In a country saturated with celebrity worship, novelist Anne Tyler has taken a contrarian approach, transforming everyday Americans into fully rounded, idiosyncratic characters and making us care about them.
In novel after novel, Tyler has populated Baltimore, where she has lived most of her adult life, with a cast of some extraordinary ordinaries: Cody, Ezra and Jenny Tull, whose dissembling mother, Pearl, has been deserted by their father (Dinner at the Homesick Restaurant, 1982); Macon Leary, the reclusive travel-guide writer whose son has been murdered (The Accidental Tourist, 1985); Ira and Maggie Moran, the long-married couple whose lives shift in a matter of hours on the day of a funeral (the Pulitzer Prize-winning Breathing Lessons, 1988); and Rebecca Davitch, the newly widowed grandmother who embarks on a journey to a new self (Back When We Were Grownups, 2001).
Liam Pennywell, the central figure in Tyler's 18th novel, Noah's Compass, fits right in. He's 61 and has just been fired from a job teaching fifth grade at a second-rate private boys' school. In the first chapter, the unassuming Liam is downsizing into a starter apartment. Helping him move are Damian, his 17-year-old daughter Kitty's slacker boyfriend; and Bundy, his only pal from work. Both leave before the traditional end-of-moving-day beer and pizza. "This would likely be the final dwelling place of his life," Liam reflects on his first night in the new apartment.
How did he end up alone? Liam wonders. He adds it up: two failed marriages, three daughters who lead their own lives and a sister he seldom speaks to. After winning a philosophy award in college, Liam has, in his own estimation, spent the rest of his life failing, betraying his promise with a series of low-paying jobs for which he was overqualified.

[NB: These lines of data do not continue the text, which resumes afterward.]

Lemma shr_1_nonneg (m : Z) (r s : bool) :
  0 <= m ->
  shr_1 {| shr_m := m; shr_r := r; shr_s := s |}
  = {| shr_m := m / 2; shr_r := Z.odd m; shr_s := r || s |}.
Proof.
  intros Hm. destruct m as [|p|p]; [reflexivity| |lia].
  destruct p as [p|p|]; simpl; try reflexivity.
  - rewrite Pos2Z.inj_xI. f_equal. 
    replace (2 * Z.pos p + 1) with (1 + Z.pos p * 2) by lia.
    rewrite Z.div_add by lia. reflexivity.
  - rewrite Pos2Z.inj_xO. f_equal.
    rewrite Z.mul_comm, Z.div_mul by lia. reflexivity.
Qed.

Lemma shr_iter (k : nat) (m : Z) :
  0 <= m ->
  @Nat.iter (S k) shr_record shr_1
    {| shr_m := m; shr_r := false; shr_s := false |}
  = {| shr_m := m / 2 ^ Z.of_nat (S k);
       shr_r := Z.odd (m / 2 ^ Z.of_nat k);
       shr_s := negb (m mod 2 ^ Z.of_nat k =? 0) |}.
Proof.
  intros Hm. induction k as [|k IH].
  - rewrite Nat.iter_succ. unfold Nat.iter; cbn [nat_rect].
    rewrite shr_1_nonneg by lia.
    change (2 ^ Z.of_nat 0) with 1. change (2 ^ Z.of_nat 1) with 2.
    rewrite Z.div_1_r, Z.mod_1_r. reflexivity.
  - rewrite Nat.iter_succ, IH.
    assert (Hp : 0 < 2 ^ Z.of_nat k) by (apply Z.pow_pos_nonneg; lia).
    assert (Hp' : 0 < 2 ^ Z.of_nat (S k)) by (apply Z.pow_pos_nonneg; lia).
    assert (E : 2 ^ Z.of_nat (S k) = 2 ^ Z.of_nat k * 2).
    { rewrite Nat2Z.inj_succ, Z.pow_succ_r by lia. lia. }
    assert (E' : 2 ^ Z.of_nat (S (S k)) = 2 ^ Z.of_nat (S k) * 2).
    { rewrite (Nat2Z.inj_succ (S k)), Z.pow_succ_r by lia. lia. }
    rewrite shr_1_nonneg by (apply Z.div_pos; lia).
    f_equal.
    + rewrite E', Z.div_div by lia. reflexivity.
    + (* sticky *)
      rewrite E. rewrite Z.rem_mul_r by lia.
      rewrite <- (Z.bit0_mod (m / 2 ^ Z.of_nat k)) , Z.bit0_odd.
      destruct (Z.odd (m / 2 ^ Z.of_nat k)).
      * simpl. symmetry. apply negb_true_iff, Z.eqb_neq.
        pose proof (Z.mod_pos_bound m (2 ^ Z.of_nat k) Hp). simpl Z.b2z. lia.
      * simpl. f_equal. simpl Z.b2z. f_equal. lia.
Qed.

Lemma shr_pos (m e n : Z) :
  0 <= m -> 0 < n ->
  shr {| shr_m := m; shr_r := false; shr_s := false |} e n
  = ({| shr_m := m / 2 ^ n;
        shr_r := Z.odd (m / 2 ^ (n - 1));
        shr_s := negb (m mod 2 ^ (n - 1) =? 0) |}, e + n).
Proof.
  intros Hm Hn. destruct n as [|p|p]; try lia.
  unfold shr. rewrite iter_pos_nat.
  destruct (Pos.to_nat p) as [|k] eqn:Hk; [lia|].
  rewrite shr_iter by lia.
  assert (Z.pos p = Z.of_nat (S k)) by lia.
  assert (Z.pos p - 1 = Z.of_nat k) by lia.
  congruence.
Qed.

Lemma Zdigits2_log2 (m : Z) : 0 < m -> Zdigits2 m = Z.log2 m + 1.
Proof. destruct m; try lia. intros _. apply digits2_pos_log2. Qed.

Lemma shr_fexp_exact (m e : Z) :
  0 < m ->
  shr_fexp prec emax m e loc_Exact
  = shr {| shr_m := m; shr_r := false; shr_s := false |} e
        (fexp prec emax (Z.log2 m + 1 + e) - e).
Proof.
  intros Hm. unfold shr_fexp. rewrite Zdigits2_log2 by lia. reflexivity.
Qed.

Lemma log2_shift (v k : Z) :
  0 < v -> 0 <= k -> Z.log2 (v * 2 ^ k) = Z.log2 v + k.
Proof. intros. rewrite Z.log2_mul_pow2 by lia. lia. Qed.

Lemma binary_round_aux_exact (m e : Z) :
  0 < m ->
  binary_round_aux prec emax false m e loc_Exact
  = let '(mrs, e') := shr {| shr_m := m; shr_r := false; shr_s := false |} e
                          (fexp prec emax (Z.log2 m + 1 + e) - e) in
    renormalize (round_nearest_even (shr_m mrs) (loc_of_shr_record mrs)) e'.
Proof.
  intros Hm. unfold binary_round_aux, renormalize.
  rewrite shr_fexp_exact by lia. reflexivity.
Qed.

Lemma renormalize_normal (q : positive) (e : Z) :
  Z.log2 (Z.pos q) <= 52 -> - 1000 <= e <= 900 ->
  renormalize (Z.pos q) e = S754_finite false q e.
Proof.
  intros Hq He. unfold renormalize.
  rewrite shr_fexp_exact by lia.
  assert (Hn : fexp prec emax (Z.log2 (Z.pos q) + 1 + e) - e <= 0).
  { unfold fexp, emin, prec, emax. lia. }
  unfold shr. destruct (fexp _ _ _ - e); try lia; cbn [shr_m];
    unfold prec, emax; destruct (Z.leb_spec e (1024 - 53));
    try reflexivity; lia.
Qed.

Lemma renormalize_carry (e : Z) :
  - 1000 <= e <= 900 ->
  renormalize (2 ^ 53) e = S754_finite false (2 ^ 52)%positive (e + 1).
Proof.
  intros He. unfold renormalize. rewrite shr_fexp_exact by lia.
  change (Z.log2 (2 ^ 53)) with 53.
  replace (fexp prec emax (53 + 1 + e) - e) with 1
    by (unfold fexp, emin, prec, emax; lia).
  rewrite shr_pos by lia. cbn [shr_m].
  change (2 ^ 53 / 2 ^ 1) with (Z.pos (2 ^ 52)).
  unfold prec, emax.
  destruct (Z.leb_spec (e + 1) (1024 - 53)); [reflexivity | lia].
Qed.

Lemma odd_mul_pow2 (x j : Z) : 1 <= j -> Z.odd (x * 2 ^ j) = false.
Proof.
  intros Hj. replace j with (Z.succ (j - 1)) by lia.
  rewrite Z.pow_succ_r by lia.
  replace (x * (2 * 2 ^ (j - 1))) with (2 * (x * 2 ^ (j - 1))) by lia.
  apply Z.odd_even.
Qed.

(** The rounding decision of [SpecFloat] is that of [round_shift]. *)
Lemma round_nearest_even_shift (v s : Z) :
  0 <= v -> 1 <= s ->
  round_nearest_even (v / 2 ^ s)
    (loc_of_shr_record
       {| shr_m := v / 2 ^ s;
          shr_r := Z.odd (v / 2 ^ (s - 1));
          shr_s := negb (v mod 2 ^ (s - 1) =? 0) |}) * 2 ^ s
  = round_shift v s.
Proof.
  intros Hv Hs.
  assert (Hh : 0 < 2 ^ (s - 1)) by (apply pow2_pos; lia).
  assert (E : 2 ^ s = 2 ^ (s - 1) * 2).
  { replace s with (Z.succ (s - 1)) at 1 by lia.
    rewrite Z.pow_succ_r by lia. lia. }
  assert (Hq : v / 2 ^ s = v / 2 ^ (s - 1) / 2).
  { rewrite E, Z.div_div by lia. reflexivity. }
  assert (Hr : v mod 2 ^ s
               = v mod 2 ^ (s - 1)
                 + 2 ^ (s - 1) * Z.b2z (Z.odd (v / 2 ^ (s - 1)))).
  { rewrite E, Z.rem_mul_r by lia.
    rewrite <- Z.bit0_mod, Z.bit0_odd. reflexivity. }
  pose proof (Z.mod_pos_bound v (2 ^ (s - 1)) Hh) as Hb.
  unfold round_shift. rewrite Hr. 
  destruct (Z.odd (v / 2 ^ (s - 1))) eqn:Ho; cbn [Z.b2z loc_of_shr_record].
  - destruct (Z.eqb_spec (v mod 2 ^ (s - 1)) 0) as [Hz | Hz];
      cbn [negb loc_of_shr_record round_nearest_even].
    + rewrite Hz.
      destruct (Z.ltb_spec (0 + 2 ^ (s - 1) * 1) (2 ^ (s - 1))); [lia|].
      destruct (Z.eqb_spec (0 + 2 ^ (s - 1) * 1) (2 ^ (s - 1))); [|lia].
      cbn [orb andb]. destruct (Z.even (v / 2 ^ s)); reflexivity.
    + destruct (Z.ltb_spec (v mod 2 ^ (s - 1) + 2 ^ (s - 1) * 1)
                           (2 ^ (s - 1))); [lia|].
      destruct (Z.eqb_spec (v mod 2 ^ (s - 1) + 2 ^ (s - 1) * 1)
                           (2 ^ (s - 1))); [lia|].
      reflexivity.
  - destruct (Z.ltb_spec (v mod 2 ^ (s - 1) + 2 ^ (s - 1) * 0)
                         (2 ^ (s - 1))); [|lia].
    cbn [orb].
    destruct (negb (v mod 2 ^ (s - 1) =? 0)); reflexivity.
Qed.

Lemma binary_round_aux_denotes (m : positive) (e v : Z) :
  - 900 <= e <= 0 -> 0 < v < 2 ^ 900 ->
  Z.pos m = v * 2 ^ (- e) -> 52 <= Z.log2 (Z.pos m) ->
  denotes (binary_round_aux prec emax false (Z.pos m) e loc_Exact) (round v).
Proof.
  intros He Hv Hm Hcan.
  assert (HL : 0 <= Z.log2 v < 900).
  { split; [apply Z.log2_nonneg|]. apply Z.log2_lt_pow2; lia. }
  assert (Hlog : Z.log2 (Z.pos m) = Z.log2 v - e).
  { rewrite Hm, log2_shift by lia. lia. }
  pose proof (Z.log2_spec v ltac:(lia)) as [Hlo Hhi].
  rewrite binary_round_aux_exact by lia.
  rewrite Hlog.
  replace (fexp prec emax (Z.log2 v - e + 1 + e) - e) with (Z.log2 v - 52 - e)
    by (unfold fexp, emin, prec, emax; lia).
  destruct (Z.le_gt_cases (Z.log2 v - 52 - e) 0) as [Hn | Hn].
  - (* the mantissa already fits *)
    assert (Hsmall : v < 2 ^ 53).
    { apply Z.log2_lt_pow2; lia. }
    unfold shr. destruct (Z.log2 v - 52 - e) eqn:En; try lia;
      cbn [shr_m loc_of_shr_record round_nearest_even shr_r shr_s];
      (rewrite renormalize_normal by lia);
      unfold denotes, round;
      (destruct (Z.ltb_spec v (2 ^ 53)); [|lia]);
      (replace (Z.max e 0) with 0 by lia);
      (replace (Z.max (- e) 0) with (- e) by lia); lia.
  - rewrite shr_pos by lia.
    set (n := Z.log2 v - 52 - e) in *.
    destruct (Z.le_gt_cases (Z.log2 v) 52) as [Hs | Hs].
    + (* only zero bits are shifted out *)
      assert (Hsmall : v < 2 ^ 53) by (apply Z.log2_lt_pow2; lia).
      assert (Hp : 0 < 2 ^ (n - 1)) by (apply pow2_pos; lia).
      assert (Hp' : 0 < 2 ^ n) by (apply pow2_pos; lia).
      assert (E1 : Z.pos m = v * 2 ^ (52 - Z.log2 v) * 2 ^ n).
      { rewrite Hm, <- Z.mul_assoc, <- Z.pow_add_r by lia. do 2 f_equal. lia. }
      assert (E2 : Z.pos m = v * 2 ^ (53 - Z.log2 v) * 2 ^ (n - 1)).
      { rewrite Hm, <- Z.mul_assoc, <- Z.pow_add_r by lia. do 2 f_equal. lia. }
      rewrite E1 at 1. rewrite Z.div_mul by lia.
      rewrite E2. rewrite Z.div_mul, Z.mod_mul by lia.
      rewrite odd_mul_pow2 by lia.
      cbn [Z.eqb negb shr_m loc_of_shr_record round_nearest_even].
      assert (Hq : 0 < v * 2 ^ (52 - Z.log2 v)).
      { apply Z.mul_pos_pos; [lia | apply pow2_pos; lia]. }
      destruct (v * 2 ^ (52 - Z.log2 v)) as [|q|q] eqn:Eq; try lia.
      assert (Z.log2 (Z.pos q) = 52).
      { rewrite <- Eq, log2_shift by lia. lia. }
      rewrite renormalize_normal by lia.
      unfold denotes, round.
      destruct (Z.ltb_spec v (2 ^ 53)); [|lia].
      split; [lia|]. split; [assumption|].
      replace (Z.max (e + n) 0) with 0 by lia.
      replace (Z.max (- (e + n)) 0) with (52 - Z.log2 v) by lia. lia.
    + (* low bits are rounded away *)
      set (s := Z.log2 v - 52) in *.
      assert (Hs1 : 1 <= s) by (unfold s; lia).
      assert (Hbig : 2 ^ 53 <= v).
      { transitivity (2 ^ Z.log2 v); [apply Z.pow_le_mono_r; lia | lia]. }
      assert (Hpe : 0 < 2 ^ (- e)) by (apply pow2_pos; lia).
      assert (Hps : 0 < 2 ^ s) by (apply pow2_pos; lia).
      assert (Hps1 : 0 < 2 ^ (s - 1)) by (apply pow2_pos; lia).
      assert (En : 2 ^ n = 2 ^ (- e) * 2 ^ s).
      { rewrite <- Z.pow_add_r by lia. f_equal. lia. }
      assert (En1 : 2 ^ (n - 1) = 2 ^ (- e) * 2 ^ (s - 1)).
      { rewrite <- Z.pow_add_r by lia. f_equal. lia. }
      rewrite Hm, En, En1.
      rewrite !(Z.mul_comm v (2 ^ (- e))).
      rewrite !Z.div_mul_cancel_l by lia.
      rewrite Z.mul_mod_distr_l by lia.
      replace (negb (2 ^ (- e) * (v mod 2 ^ (s - 1)) =? 0))
        with (negb (v mod 2 ^ (s - 1) =? 0)).
      2:{ f_equal. destruct (Z.eqb_spec (v mod 2 ^ (s - 1)) 0) as [-> | Hz].
          - rewrite Z.mul_0_r. reflexivity.
          - symmetry. apply Z.eqb_neq. nia. }
      cbn [shr_m].
      pose proof (round_nearest_even_shift v s ltac:(lia) Hs1) as Hrs.
      pose proof (round_shift_bounds v s ltac:(lia)) as Hb.
      set (q' := round_nearest_even _ _) in *.
      assert (E52 : 2 ^ Z.log2 v = 2 ^ 52 * 2 ^ s).
      { rewrite <- Z.pow_add_r by lia. f_equal. unfold s. lia. }
      assert (E53 : 2 ^ Z.succ (Z.log2 v) = 2 ^ 53 * 2 ^ s).
      { rewrite <- Z.pow_add_r by lia. f_equal. unfold s. lia. }
      assert (Hq1 : 2 ^ 52 <= v / 2 ^ s) by (apply Z.div_le_lower_bound; lia).
      assert (Hq2 : v / 2 ^ s < 2 ^ 53) by (apply Z.div_lt_upper_bound; lia).
      assert (Hq' : 2 ^ 52 <= q' <= 2 ^ 53) by nia.
      replace (e + n) with s by (unfold n, s; lia).
      unfold round. destruct (Z.ltb_spec v (2 ^ 53)); [lia|].
      fold s. rewrite <- Hrs.
      destruct (Z.eq_dec q' (2 ^ 53)) as [Ec | Ec].
      * rewrite Ec, renormalize_carry by lia.
        unfold denotes. split; [nia|]. split; [reflexivity|].
        replace (Z.max (s + 1) 0) with (s + 1) by lia.
        replace (Z.max (- (s + 1)) 0) with 0 by lia.
        rewrite Z.pow_add_r by lia. change (Z.pos (2 ^ 52)) with (2 ^ 52). lia.
      * destruct q' as [|q|q] eqn:Eq'; try lia.
        assert (Z.log2 (Z.pos q) = 52).
        { apply Z.log2_unique; lia. }
        rewrite renormalize_normal by lia.
        unfold denotes. split; [nia|]. split; [assumption|].
        replace (Z.max s 0) with s by lia.
        replace (Z.max (- s) 0) with 0 by lia. lia.
Qed.

Lemma iter_xO (m d : positive) :
  Z.pos (Pos.iter xO m d) = Z.pos m * 2 ^ Z.pos d.
Proof.
  induction d as [|d IH] using Pos.peano_ind.
  - simpl. lia.
  - rewrite Pos.iter_succ, Pos2Z.inj_xO, IH, Pos2Z.inj_succ, Z.pow_succ_r
      by lia.
    lia.
Qed.

(** [shl_align] towards a lower exponent multiplies the mantissa. *)
Lemma shl_align_fst (m : positive) (e e' : Z) :
  e' <= e -> Z.pos (fst (shl_align m e e')) = Z.pos m * 2 ^ (e - e').
Proof.
  intros He. unfold shl_align.
  destruct (e' - e) as [|d|d] eqn:Ed; try lia; cbn [fst].
  - replace (e - e') with 0 by lia. lia.
  - rewrite iter_xO. f_equal. f_equal. lia.
Qed.

Lemma shl_align_snd (m : positive) (e e' : Z) :
  snd (shl_align m e e') = Z.min e e'.
Proof.
  unfold shl_align. destruct (e' - e) as [|d|d] eqn:Ed; cbn [snd]; lia.
Qed.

Like most Tyler creations, Liam is due for something unexpected. With a terrible sort of grace, an unlatched patio door leads to violence. At the end of the first chapter, Liam wakes up in a hospital room with a concussion and an unsettling memory gap. He clearly fought off an intruder (there is a vicious human bite mark on his hand) but he is disturbed by the fact that he can't recall the incident. The injury — and his search for the missing hours — shocks him out of his solitude.
Noah's Compass evolves through a series of random encounters, family reconnections and memories. Through subtle shifts in perspective and a gradual unfolding of family ties, Tyler gives Liam a late-in-life chance to decide how far the power of love can take him ("So tiring sometimes, this business of engaging with other human beings," he muses). Can he open out to a life as yet unlived? Tyler's magical gifts make Noah's Compass both comforting and enlightening as it explores the familiar disappointments and challenges of our times.